* WHAT TO PRODUCE: Search the material below for the word "their". Copy every line where it is found.

* INPUT DATA:

Segment Open

(* ===== verification/Prelude.v ===== *)
(** * hath-rust: a verification development

    hath-rust is a Hentai@Home client: it logs in to RPC servers, keeps a cache
    of image files below a size limit, serves them over HTTP to clients that
    show a key stamp, fetches the files it lacks, and downloads galleries.
    This file is the root: it holds what all components share (machine
    integers, outcomes with panics, sums over lists and maps, bytes of
    strings, the tactics and the hint databases).  Paths below are under [src/].

    ** Parts of the program and the files that model them

    - [Text], [Net]: the parts of the standard library the program's parsing
      and printing rest on ([split], [lines], [FromStr], [Display], addresses).
    - [Extern]: third-party code as interfaces.  [HexCodec]/[HexLaws] stand for
      [const_hex], [Digest]/[DigestLaws] for the incremental SHA-1 of
      [aws_lc_rs]; the other components are proved against these classes.
      [hex_ref] and [toy_digest] are instances that show the laws can hold.
      No law says that a digest has no collisions: "verified" below always
      means that the digest of the bytes equals the digest in the file name.
    - [FileId]: [CacheFileInfo] and [FileType] of [src/cache_manager.rs].
    - [FloodControl]: [src/server/util.rs] and the address normalisation of
      [src/server/mod.rs]; its specification is the module [Bucket].
    - [FileReader]: [src/file_reader.rs].  [Body]: [TruncateBody] of
      [src/server/util.rs].
    - [Accept]: [accept_loop] of [src/server/mod.rs], the life of a connection,
      and (module [Shutdown]) the protocol between [ServerHandle::shutdown] and
      the loop as a step relation.  [Http3]: a connection of [accept_loop_h3], the
      task of a request and (module [Graceful]) the end of a connection.
      [H3Endpoint]: the endpoint with all its connections, and [Server::shutdown].
      [Quic]: [src/server/h3_quinn.rs], every operation of the adapter;
      [QuicTraits]: the traits it implements as classes.  [Config]: what
      [src/util.rs] and [src/server/mod.rs] ask of TLS, QUIC, sockets and the
      HTTP client.
    - [CacheStore], [CacheRead], [CacheCleaner], [CacheScan]: [CacheManager] of
      [src/cache_manager.rs]: accounting with [import_cache]/[remove_cache];
      [get_file] with the task that verifies; [check_cache_usage];
      [new] and [scan_cache].  [CleanerProgress] has the proof that the cleaner
      reaches its goal, [CacheLife] the background tick and what the operations
      keep.  [CacheConc] takes [import_cache] and [remove_cache] apart into the
      steps between which other calls run.  [CacheSpec] is the contract of the cache with its callers: the
      module [Spec] is a map from identifiers to contents, [abs] the map a disk
      stands for.
    - [Rpc]: [RPCClient] of [src/rpc.rs], in a state monad over the client and
      the log of requests.
      [Cert]: [src/server/cert.rs] with [get_cert] and the reload of certificates.
    - [RouteCache], [Download], [DownloadTable]: the handler [hath] of
      [src/route/cache.rs] up to a cache hit; the download worker with the
      client's stream after a miss; and the table through which requests share
      a download, as a step relation.  [Proxy] composes a miss: temporary file,
      sources, worker, import.  [SharedDownload] is the whole of it for one file: the
      table, the workers with the bytes they write, the streams of the clients that
      follow the temporary file, and the cache, in one state whose actions interleave
      in any order.  [RouteCache] also has
      [src/route/speed_test.rs] and [parse_additional] of [src/route/mod.rs].
    - [ServerCommand]: [servercmd] of [src/route/server_command.rs].
    - [Gallery], [GalleryRun], [GalleryPar]: [src/gallery_downloader.rs], one gallery,
      the queue of galleries, and a gallery with its tasks in parallel.
    - [Server]: modules [Counter] ([src/middleware/connection_counter.rs]) and
      [DateHeader] ([src/server/date_header.rs]).  [AccessLog]:
      [src/middleware/logger.rs] and the layers of [src/middleware/mod.rs].
    - [Routes]: [src/route/mod.rs], and a request through router, handler and
      layers.  The matching of axum is the class [Router] with its laws
      ([RouterLaws]); [router_ref] is an instance.
    - [Logger]: [src/logger.rs]; [LogFiles]: its files on disk.  [Metrics]: [src/metrics.rs].
    - [Main]: credentials, the command task and the schedule of [src/main.rs].
      [Startup]: the function [main] with [Server::new], from the command line to
      the exit, in a monad of its own with a trace of what others see; what the other
      tasks do is a list of events for each phase of [main].

    The handler of [RouteCache] calls [get_file] of [CacheRead], which uses the
    reader of [FileReader], the identifiers of [FileId] and the accounting of
    [CacheStore]; [Body] cuts its stream to a range.  [Download] asks [Rpc] for
    sources and hands its file to [import_cache].  [ServerCommand] compares
    signatures as [Rpc] makes them and sends commands to [Main], which starts
    the downloader of [Gallery].  [Proxy] goes on where [RouteCache] misses, and
    its effects on the cache are operations of [CacheSpec].  [Routes] calls the
    handlers under the layers of [AccessLog].  [Accept] and [Http3] ask
    [FloodControl].
    [Startup] composes [Rpc], [CacheScan], [CacheStore], [Cert], [Logger] and
    [Main].

    ** How code becomes definitions

    Integers are [Z] with the wrap-around of the release build written out
    ([wrap64], [wrap_i64], [wrap8]); times are nanoseconds.  A function that can
    fail or panic returns [option], a sum or [outcome].  The file system is a map
    from paths to files; a record of [faults] says which calls fail, and what a failed
    copy leaves behind.  What the
    network, the clocks, the disk and the scheduler answer is an argument (a
    list of answers or an oracle), so a theorem holds for every behaviour that
    its hypotheses allow.  Operations on one lock are taken one after the other;
    where the code runs tasks in parallel over a list ([scan_files]) the order
    is an argument and a theorem says it does not matter.  Where calls or requests
    overlap and it matters ([CacheConc], [SharedDownload], [GalleryPar],
    [H3Endpoint]), a list of actions is an interleaving and theorems are about all
    lists.

    ** What the theorems show

    - Identifiers: what [from_file_id] accepts, its canonical form is parsed
      back; paths are injective and stay inside the cache directory.
    - The cache as a whole: it refines a map from identifiers to contents under
      every sequence of operations ([cache_refines]), so a read returns what was stored
      last ([cache_reads_stored]).  Calls may fail, except those with which an import
      inspects and deletes the file it replaces and a copy that leaves a torn file
      ([import_io]).  A request for a cached
      file goes through router, handler and layers to a correct answer
      ([request_served]); a miss stores verified contents only, and becomes a hit
      ([proxy_stores_verified], the contents whatever calls fail, and [miss_then_hit]); no
      request changes the cache or sends a command without its credentials, apart from
      the report of an overload ([request_authorised]).
    - Cache: the accounts and the gauge equal the number and the bytes of the
      files on disk, and [import_cache], [remove_cache], [get_file], the
      scan and the cleaner keep that; the cleaner deletes only in the window of
      the oldest range, and ends with the cache within its limit when it can
      delete; a forced scan leaves exactly the well-formed files.  Imports and
      deletions of different files may overlap at every step and the accounts are
      exact when they have ended ([cache_concurrent_accounted]).
    - Serving: a cached file streams the bytes asked for, an old one is hashed
      as it is sent and removed when it is corrupt; a hit has the right status,
      length and range; the reader delivers the file whatever the pattern of
      short reads and pending polls; the key stamp is checked.
    - Download: only data with the digest of the identifier is imported,
      a retry resumes at the byte the last one reached, a client receives a
      prefix of the file and, once the worker is done, all of it.  With the bytes and
      the cache in the interleaving, each client of a shared download receives a
      beginning of the file, only verified contents enter the cache or leave it, every
      run is one of the table ([shared_download_safe], [shared_download_refines]), and
      a client that reads gets all of the file ([shared_reader_finishes]).
    - RPC: only answers signed with the client key are used, settings come from
      such answers, a failing server is left for another one of the list, the
      clock offset is that of the server, servers are recognised by address.
    - Flood control and connections: refinement of one leaky bucket per address;
      the accept loop and the QUIC endpoint obey it, for every interleaving of
      their connections; connection tasks end within a bound, also during
      shutdown; the loop can leave after a shutdown unless it misses the wake-up;
      an HTTP/3 request is answered with the service's status, headers and body, and
      every other end is listed; the sending
      half of a QUIC stream is a FIFO of bytes, reading passes on every chunk
      and error, and a stream in both directions is its two halves.  Routing is
      that of an explicit table over the segments of the path; without AES hardware ChaCha20 is chosen
      when the client offers it.
    - The process: the order of what [main] does in a normal run and of what the other
      tasks ask meanwhile, what it does before each kind of error, that no session is left open, that a purge
      removes exactly the listed files, and that the accounts survive a restart.
    - Commands, galleries, logs: commands need a valid signature from a known
      server; a proxy test counts its successes; parsed galleries list what the
      metadata lists, file names do not leave the directory, what is downloaded is
      verified, a gallery that announces the number of its files is reported finished
      only when each file is in place, and the queue is answered in order; the files of a gallery may be fetched in
      parallel without changing its end ([gallery_round_parallel], [gallery_parallel]);
      request counting and the bytes of the
      access log are exact; a shutdown of the logger writes what was logged; the
      log files and the buffers of their writers hold the abstract logs across
      rotations; at most one downloader runs; overload reports are throttled.
    - Defects: the theorems [keystamp_one_digit], [failed_download_waits],
      [download_no_sources], [late_reader_loses_file], [two_downloads],
      [popular_file_waits], [cache_race_miscounts], [import_counts_twice],
      [import_leaves_torn_file], [clean_loop_foreign], [gallery_last_write_lost],
      [gallery_filecount_unchecked],
      [proxy_test_ignores_testtime],
      [parse_response_after_2038], [change_server_panics],
      [clean_loop_livelock], [verify_loop_spins], [scan_file_read_error],
      [parser_panics], [downloader_lost], [check_hash_spins],
      [credential_negative], [schedule_counts], [shutdown_lost_wakeup],
      [poll_finish_reports_closed], [disable_logging_overwritten] and
      [cache_sent_counts_requests] state behaviour that differs
      from what the code or its comments intend.

    ** Bounds and fuel

    [send_loop] and [worker_loop] run three times and [run_gallery] ten rounds,
    as in the source.  [show_digits] has the number's binary length as
    fuel and [random_chunks] the size, both proved enough.  [verify_loop], [receive],
    [hash_loop] and [dl_loop] recurse over the list of answers of the system.
    [clean_loop] takes any fuel: with two iterations per file and one per range
    it ends when files can be deleted ([check_cache_usage_frees]), and
    [clean_loop_livelock] and [clean_loop_foreign] show that it need not end
    otherwise.  [serve]
    completes for every fuel above the number of reads.

    ** Not modelled

    The libraries behind the interfaces: axum's matching, rustls, quinn, h3, hyper,
    reqwest, tempfile (what they are asked and what they answer is modelled, and
    what is relied on is a class with laws); the [Allow] header axum adds to a 405;
    the format of dates; the encoding of metrics and of the state file; the
    permissions and the free space of the file system, which are answers; the
    parsing of the command line, the tray icon and the signals of [src/main.rs];
    [build.rs].  They have no logic of the program's own.  A panic of a task ends a
    run of [Startup]; a call of the RPC client and the scan in the background take effect
    at one point; what tasks do before the announcement is answered, and commands and
    changes of the cache after the accounts were saved, are left out there.  In [Gallery]
    the writes of one download are followed, not those a failed attempt still has in the
    background when the next one creates the file again.
    [SharedDownload] is about one file: the table has an entry per digest, and what
    happens to other files is an action on the cache.  Its import and its deletions
    are one action each, their steps are those of [CacheConc].  In
    [GalleryPar] what the servers answer for a file depends on the file and the round,
    not on the schedule. *)

From Stdlib Require Export Ascii.
From stdpp Require Import base gmap list strings numbers.
Lemma split_on_pieces c s p : p ∈ split_on c s → has_char c p = false.
Proof.
  revert p. induction s as [|a s IH]; intros p; simpl.
  - rewrite list_elem_of_singleton. by intros ->.
  - destruct (decide (a = c)) as [->|Hne].
    + rewrite elem_of_cons. intros [->|?]; [done|auto].
    + destruct (split_on_ne c s) as (q & qs & E). rewrite E in *.
      rewrite elem_of_cons. intros [->|?].
      * rewrite has_char_cons, bool_decide_false, (IH q); [done|left|done].
      * apply IH. by right.
Qed.

(** [join] and [split] are inverse on pieces free of the separator. *)
Lemma split_on_join c l :
  l ≠ [] → Forall (λ p, has_char c p = false) l →
  split_on c (str_join (String c EmptyString) l) = l.
Proof.
  intros Hl H. induction H as [|x r Hx Hr IH]; [done|].
  destruct r as [|y r]; [by apply split_on_none|].
  - change (str_join (String c EmptyString) (x :: y :: r)) with
      (x +:+ String c (str_join (String c EmptyString) (y :: r))).
    rewrite split_on_app by done. f_equal. apply IH. done.
Qed.

Lemma join_split_on c s : str_join (String c EmptyString) (split_on c s) = s.
Proof.
  induction s as [|a s IH]; [done|]. simpl.
  destruct (decide (a = c)) as [->|Hne].
  - destruct (split_on_ne c s) as (q & qs & E). rewrite E in *. simpl in *. by rewrite IH.
  - destruct (split_on_ne c s) as (q & qs & E). rewrite E in *.
    destruct qs; simpl in *; by rewrite <- IH.
Qed.

(** A piece has no character the whole lacks. *)
Lemma has_char_piece a c s p : has_char a s = false → p ∈ split_on c s → has_char a p = false.
Proof.
  revert p. induction s as [|b s IH]; intros p; simpl.
  - rewrite list_elem_of_singleton. by intros _ ->.
  - rewrite has_char_cons. intros [Hb Hs]%orb_false_iff.
    destruct (decide (b = c)) as [->|Hne].
    + rewrite elem_of_cons. intros [->|?]; [done|auto].
    + destruct (split_on_ne c s) as (q & qs & E). rewrite E in *.
      rewrite elem_of_cons. intros [->|?].
      * rewrite has_char_cons, Hb. apply IH; [done|left].
      * apply IH; [done|by right].
Qed.

(** ** Integers: lemmas *)

Lemma code_range c : 0 ≤ code c < 256.
Proof. unfold code. pose proof (Ascii.nat_ascii_bounded c). lia. Qed.

Lemma code_digit_char d : 0 ≤ d < 10 → code (digit_char d) = d + 48.
Proof.
  intros. unfold code, digit_char. rewrite Ascii.nat_ascii_embedding by lia. lia.
Qed.

Lemma is_digit_digit_char d : 0 ≤ d < 10 → is_digit (digit_char d) = true.
Proof. intros. unfold is_digit. rewrite code_digit_char by done. lia. Qed.

Lemma digit_val_char d : 0 ≤ d < 10 → digit_val (digit_char d) = d.
Proof. intros. unfold digit_val. rewrite code_digit_char by done. lia. Qed.

Lemma all_chars_cons p a s : all_chars p (String a s) = p a && all_chars p s.
Proof. done. Qed.

Lemma all_chars_app p s t : all_chars p (s +:+ t) = all_chars p s && all_chars p t.
Proof. unfold all_chars. rewrite as_bytes_app. apply forallb_app. Qed.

Segment Closed

* RESULT BELOW:
      their connections; connection tasks end within a bound, also during
      log files and the buffers of their writers hold the abstract logs across
    are one action each, their steps are those of [CacheConc].  In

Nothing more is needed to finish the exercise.